I also had a sense of what concepts might be familiar and what might be new for the participants. This allowed me to translate the information within the cultural context in an easy way participants could understand. Drawing from his years of experience working in the U.S. and within developing countries, Dr. Bill shared creative and innovative adaptations of some of those resource-intensive practices I had learned about as an undergraduate. Sushil sir and others also shared information about new technologies that are increasingly accessible to rural communities in western Nepal.
At the end of the training, Sushil sir agreed to come to the village where I serve to hold a similar training. During the following six months, my partner Ollie (whose background is also in livestock production) and I met with Sushil to plan the training. Ollie and I wrote a Peace Corps Small Projects Assistance grant to cover the expenses of bringing Sushil sir to our community to give the training. Following a few of the inevitable delays and setbacks, we hosted the two-day training in early September.
Sushil sir and his associate trained attendees in breeding and selection, feeds and feeding, disease management and improved housing, among other topics. Sushil sir also introduced the concept of artificial insemination (AI) and explained that we will introduce two improved breeds of goat, saanen and boer, in the community using AI. Most of the attendees were unfamiliar with these technologies and are eager to try it.
Next month Sushil sir will return to our village to assist Ollie and me in introducing saanen and boer crosses via AI. The introduction of these new genetics, coupled with training on improved breeding management strategies, will allow goat farmers to develop a crossbred goat that is both specifically adapted for local conditions and more productive and efficient than the currently available local stock. The resulting improved herd will provide farmers with diverse economic opportunities that could include some combination of selling breeding bucks or does and selling meatier goats for slaughter.

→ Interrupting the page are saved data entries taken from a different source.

(* ===== verification/UuidTable.v ===== *)
(** [id-generators/uuid-mysql/main.go]: loops of INSERTs under random identifiers and under
    consecutive ones.  The database, the generator of UUIDs and the random numbers are
    parameters; hex.EncodeToString is modelled. *)

From Stdlib Require Import ZArith Lia Ascii String.
From stdpp Require Import gmap strings list list_numbers fin_maps.
From coqutil Require Byte Word.LittleEndianList.
From S2P Require Import Prelude GoLib.

Module UuidTable.

(** * encoding/hex *)

Definition hextable : list ascii := list_ascii_of_string "0123456789abcdef".
Definition hex_digit (v : Z) : ascii := default "000"%char (hextable !! Z.to_nat v).

(** [hex.EncodeToString]. *)
Fixpoint EncodeToString (b : bytes) : string :=
  match b with
  | [] => ""
  | v :: b =>
      let v := Byte.byte.unsigned v in
      String (hex_digit (Z.shiftr v 4)) (String (hex_digit (Z.land v 15)) (EncodeToString b))
  end.

(** Reading it back. *)
Definition hex_value (c : ascii) : option Z :=
  (λ x : nat * ascii, Z.of_nat x.1) <$> list_find (λ x, x = c) hextable.
Fixpoint decode (s : string) : option bytes :=
  match s with
  | EmptyString => Some []
  | String h (String l s) =>
      h ← hex_value h; l ← hex_value l; b ← decode s;
      Some (Byte.byte.of_Z (16 * h + l) :: b)
  | _ => None
  end.

Lemma decode_encode b : decode (EncodeToString b) = Some b.
Proof.
  induction b as [|v b IH]; [done|]. cbn [EncodeToString decode]. rewrite IH.
  destruct v; vm_compute; reflexivity.
Qed.

#[export] Instance EncodeToString_Inj : Inj (=) (=) EncodeToString.
Proof. intros b b' E%(f_equal decode). rewrite !decode_encode in E. by injection E. Qed.

Lemma length_encode b : String.length (EncodeToString b) = (2 * length b)%nat.
Proof. induction b as [|v b IH]; cbn; [done|]. rewrite IH. lia. Qed.

(** * The machine *)

(** An argument of a statement. *)
Inductive value := Text (s : string) | Int (n : Z).

(** The statements that the database is relied on for. *)
Definition sql_uuid : string := "INSERT INTO uuid_demo(id, age) VALUES(?, ?);".
Definition sql_int : string := "INSERT INTO int_demo(id, age) VALUES(?, ?);".

(** [uuid.New()], [rand.Intn(n)] and [db.Exec]. *)
Class Machine (W : Type) := {
  New : M W bytes;
  Intn : Z → M W Z;
  Exec : string → list value → M W unit;
}.

(** A row put under a key that was free. *)
Definition inserted {K} `{Countable K} (k : K) (age : Z) (m m' : gmap K Z) : Prop :=
  m !! k = None ∧ m' = <[k := age]> m.

(** What is documented of them, for the tables of the README: uuid_demo(id VARCHAR(32)
    PRIMARY KEY, age INT), int_demo(id INT PRIMARY KEY, age INT).  A call that fails
    did nothing, or its reply was lost; an id that is there is refused.  Of a text that is
    too long for its column nothing is said. *)
Class MachineLaws (W : Type) `{Machine W} := {
  uuid_demo : W → gmap string Z;
  int_demo : W → gmap Z Z;
  new_law w r w' : New w = (r, w') →
    uuid_demo w' = uuid_demo w ∧ int_demo w' = int_demo w ∧
    match r with Ok id => length id = 16%nat | Panic _ => True | _ => False end;
  intn_law n w r w' : 0 < n → Intn n w = (r, w') →
    uuid_demo w' = uuid_demo w ∧ int_demo w' = int_demo w ∧ ∃ a, r = Ok a ∧ 0 ≤ a < n;
  uuid_law id age w r w' : (String.length id ≤ 32)%nat → - 2 ^ 31 ≤ age < 2 ^ 31 →
    Exec sql_uuid [Text id; Int age] w = (r, w') →
    int_demo w' = int_demo w ∧
    match r with
    | Ok _ => inserted id age (uuid_demo w) (uuid_demo w')
    | Err _ => uuid_demo w' = uuid_demo w ∨ inserted id age (uuid_demo w) (uuid_demo w')
    | _ => False
    end;
  int_law id age w r w' : - 2 ^ 31 ≤ id < 2 ^ 31 → - 2 ^ 31 ≤ age < 2 ^ 31 →
    Exec sql_int [Int id; Int age] w = (r, w') →
    uuid_demo w' = uuid_demo w ∧
    match r with
    | Ok _ => inserted id age (int_demo w) (int_demo w')
    | Err _ => int_demo w' = int_demo w ∨ inserted id age (int_demo w) (int_demo w')
    | _ => False
    end;
}.

(** * The program *)

(** The statements that are sent. *)
Definition uuid_insert : string := "INSERT INTO uuid_demo(id, age) VALUES(?, ?);".
Definition int_insert : string := "INSERT INTO int_demo(id, age) VALUES(?, ?);".

Section program.
Context `{Machine W}.

Fixpoint for_each {A} (body : A → M W unit) (l : list A) : M W unit :=
  match l with
  | [] => ret ()
  | x :: l => do! body x in for_each body l
  end.

(** [if err != nil { log.Fatalf(...) }]. *)
Definition or_fatal (m : M W unit) (msg : string) : M W unit :=
  let! err := attempt m in
  match err with inr _ => panic msg | inl _ => ret () end.

Definition uuid_entry : M W unit :=
  let! id := New in
  let hexString := EncodeToString id in
  let! age := Intn 100 in
  or_fatal (Exec uuid_insert [Text hexString; Int age])
    "Some error occurred while trying to insert values into UUID table".

Definition int_entry (i : Z) : M W unit :=
  let! age := Intn 100 in
  or_fatal (Exec int_insert [Int i; Int age])
    "Some error occurred while trying to insert values into UUID table".

(** The loops are [for range 1000000] and [for i := range 1000000]. *)
Definition entries : Z := 1000000.
Definition insert_uuids (n : Z) : M W unit := for_each (λ _, uuid_entry) (seqZ 0 n).
Definition insert_ints (n : Z) : M W unit := for_each int_entry (seqZ 0 n).
Definition insertEntriesIntoUUIDBasedTable : M W unit := insert_uuids entries.
Definition insertEntriesIntoIntegerTable : M W unit := insert_ints entries.
Definition main : M W unit := insertEntriesIntoUUIDBasedTable.
End program.

(** * One entry *)

Section laws.
Context `{MachineLaws W}.
Implicit Types w : W.

(** An entry inserts a row, or is fatal and has inserted one or none. *)
Definition entry_spec {K} `{Countable K} (key : K → Prop) (m : gmap K Z) (r : outcome unit)
    (m' : gmap K Z) : Prop :=
  match r with
  | Ok _ => ∃ k a, key k ∧ 0 ≤ a < 100 ∧ inserted k a m m'
  | Panic _ => m' = m ∨ ∃ k a, key k ∧ 0 ≤ a < 100 ∧ inserted k a m m'
  | _ => False
  end.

Working in a rural agricultural village in Nepal, my resource-intensive, United States-centric expertise doesn’t always feel relevant. The villagers I work with have been farming here for their entire lives, with practices specifically adapted for these conditions over generations. This training helped me find new ways to apply my U.S. education in my work as a Peace Corps Volunteer and reminded me that I have valuable knowledge and experience to contribute here. The training strengthened my motivation, creativity and confidence and introduced me to new possibilities for synergy between modern technological practices and traditional Nepali agriculture.
Through this project, the goat farmers in our village will have the skills to select and breed for the ideal goat for their conditions and the opportunity to take advantage of traits like enhanced milk or meat production that the saanen and boer genetics offer. They will be able to continue doing this long after Ollie and I have left the village, and that feels like success!